Mail aziendale: no a controlli indiscriminati:
Torniamo di nuovo sulla questione dei controlli indiscriminati sulla mail aziendale a seguito della sentenza del 12 gennaio 2016 con cui la Corte dei diritti dell’uomo ha ritenuto legittimi i controlli del datore di lavoro sulla mail aziendale. In pratica quanto deciso dalla Corte non avrà grande eco nel nostro Paese visto che si ribadisce principi che sono già vigenti nel nostro ordinamento, sia dalle linee guida del Garante della Privacy del 2007 che nello Statuto dei Lavori, come modificato dal Jobs Act.
Ne parla approfonditamente anche un articolo pubblicato oggi (14.1.2016) dal Sole 24 Ore (Firma: Giampiero Falasca; Titolo: “Mail, no a controlli indiscriminati” che vi proponiamo.
Ecco l’articolo.
La rilevanza mediatica della sentenza con cui la Corte europea dei diritti dell’uomo ha ritenuto legittimi i controlli del datore di lavoro sulle email aziendali è molto superiore rispetto ai risvolti pratici che la decisione potrà avere nel nostro ordinamento. La pronuncia, infatti, non legittima affatto controlli indiscriminati sulla posta dei dipendenti ma si limita a ribadire principi già ampiamente vigenti nel nostro ordinamento e codificati nelle linee guida elaborate sin dal 2007 del Garante Privacy e nello Statuto dei lavoratori (modificato di recente nel Jobs Act).
Ma andiamo con ordine, cercando di riepilogare innanzitutto cosa dice la sentenza. La Corte ha riconosciuto l’applicabilità nei confronti delle comunicazioni via email delle tutele previste dalla Convenzione dei diritti dell’uomo per tutto quanto concerne la riservatezza della vita privata; è stata ammessa, tuttavia, la possibilità di superare questa tutela rinforzata, in presenza di alcune condizioni molto stringenti.
La prima condizione è che l’utilizzo per scopi personali dello strumento informatico fornito dall’azienda sia espressamente vietato dal datore di lavoro.
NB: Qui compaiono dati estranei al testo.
(** X13: handlers never pile up.  After any sequence of calls of
    [get_logger], with any names, files and environments, starting from a
    registry without loggers, every logger has either no handler or
    exactly two: the rotating file handler (5 MiB, 5 backups) and the
    stream handler, both with the JSON formatter. *)
Theorem get_logger_never_duplicates
    (calls : list (OS * string * string)) name lg :
  foldl (λ reg call, (get_logger call.1.1 call.1.2 call.2 reg).1) ∅ calls
    !! name = Some lg →
  handlers lg = []
  ∨ ∃ file, handlers lg =
      [RotatingFileHandler file 5242880 5 (Some JsonFormatter);
       StreamHandler (Some JsonFormatter)].
Proof.
  assert (∀ reg,
            (∀ n l, reg !! n = Some l →
               handlers l = []
               ∨ ∃ file, handlers l =
                   [RotatingFileHandler file 5242880 5 (Some JsonFormatter);
                    StreamHandler (Some JsonFormatter)]) →
            ∀ n l,
              foldl (λ reg call, (get_logger call.1.1 call.1.2 call.2 reg).1)
                reg calls !! n = Some l →
              handlers l = []
              ∨ ∃ file, handlers l =
                  [RotatingFileHandler file 5242880 5 (Some JsonFormatter);
                   StreamHandler (Some JsonFormatter)]) as Hgen.
  { induction calls as [|[[os nm] file] calls IH]; intros reg Hreg n l; simpl.
    - apply Hreg.
    - apply IH. intros n' l' Hl'.
      destruct (decide (n' = nm)) as [->|Hne].
      + eapply get_logger_shape; [|exact Hl']. intros. by eapply Hreg.
      + rewrite get_logger_other in Hl' by done. by eapply Hreg. }
  apply Hgen. intros n l Hl. by rewrite lookup_empty in Hl.
Qed.


(** X15: calling [get_logger] again after a call that returned changes
    nothing, whatever the file name and the environment of the second
    call: the logger keeps its level and its handlers. *)
Theorem get_logger_second_call os os' name f f' reg reg1 :
  get_logger os name f reg = (reg1, inr name) →
  get_logger os' name f' reg1 = (reg1, inr name).
Proof.
  intros Hg.
  destruct (get_logger_configured _ _ _ _ _ Hg) as (lg & Hlg & Hh).
  unfold get_logger, getLogger. rewrite Hlg. by destruct (handlers lg).
Qed.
Questo elemento è essenziale in quanto – come ribadito anche dalle linee guida del Garante privacy italiano – se esiste una “aspettativa di segretezza” delle comunicazioni veicolate dal dipendente con la posta aziendale, nessun controllo da parte del datore di lavoro è lecito.
La seconda condizione individuata dalla sentenza riguarda la proporzionalità del controllo. È da escludere – secondo i giudici di Strasburgo, ma anche secondo le norme e le prassi vigenti in Italia – la legittimità di controlli massivi, attivati in assenza di un motivo specifico o comunque eseguiti in maniera troppo estesa rispetto alle finalità che si perseguono.
Questi concetti sono pienamente compatibili con le regole che governano nel nostro Paese la questione: tali controlli sono legittimi (e i relativi risultati possono essere utilizzati a fini disciplinari) solo a condizione che gli strumenti informatici non siano coperti da un’aspettativa di segretezza (il Garante privacy ritiene che si debba rimuovere tale aspettativa mediante apposite policy aziendali), e all’ulteriore condizione che le indagini siano effettuate in maniera lecita e proporzionata.
Il Jobs Act non ha modificato tale impostazione e, anzi, ha introdotto (nell’articolo 4 dello Statuto dei lavoratori) una tutela ulteriore per i dipendenti, stabilendo che i dati acquisiti tramite i controlli a distanza sono utilizzabili ai fini disciplinari solo se è stata data comunicazione scritta, mediante l’informativa prevista dall’articolo 13 del Codice privacy, della modalità con cui saranno trattati i dati personali. Inoltre, la sentenza di Strasburgo esamina solo il tema della legittimità del controllo, mentre nulla dice in merito alla congruità della sanzione comminata al lavoratore (il licenziamento) che ha dato origine alla controversia.
La sentenza, quindi, non è destinata a rivoluzionare le regole esistenti; la sua rilevanza mediatica può, tuttavia, avere l’effetto positivo di sensibilizzare l’attenzione verso un tema troppo spesso sottovalutato. Le aziende dovrebbero trarre spunto dalla pronuncia per verificare l’adeguatezza delle proprie policy rispetto agli standard richiesti dalla normativa, verificando prima di ogni cosa se sono state adottate linee guida che affermano in maniera chiara il divieto di utilizzo degli strumenti aziendali per scopi personali. I lavoratori dovrebbero invece prendere coscienza del fatto che tutti gli strumenti informatici aziendali possono teoricamente essere controllati dal datore di lavoro (nei limiti sopra descritti), e che questo rischio si può evitare mediante piccoli e semplici accorgimenti (ad esempio, l’apertura di una casella di posta personale per tutte le comunicazioni extra lavorative).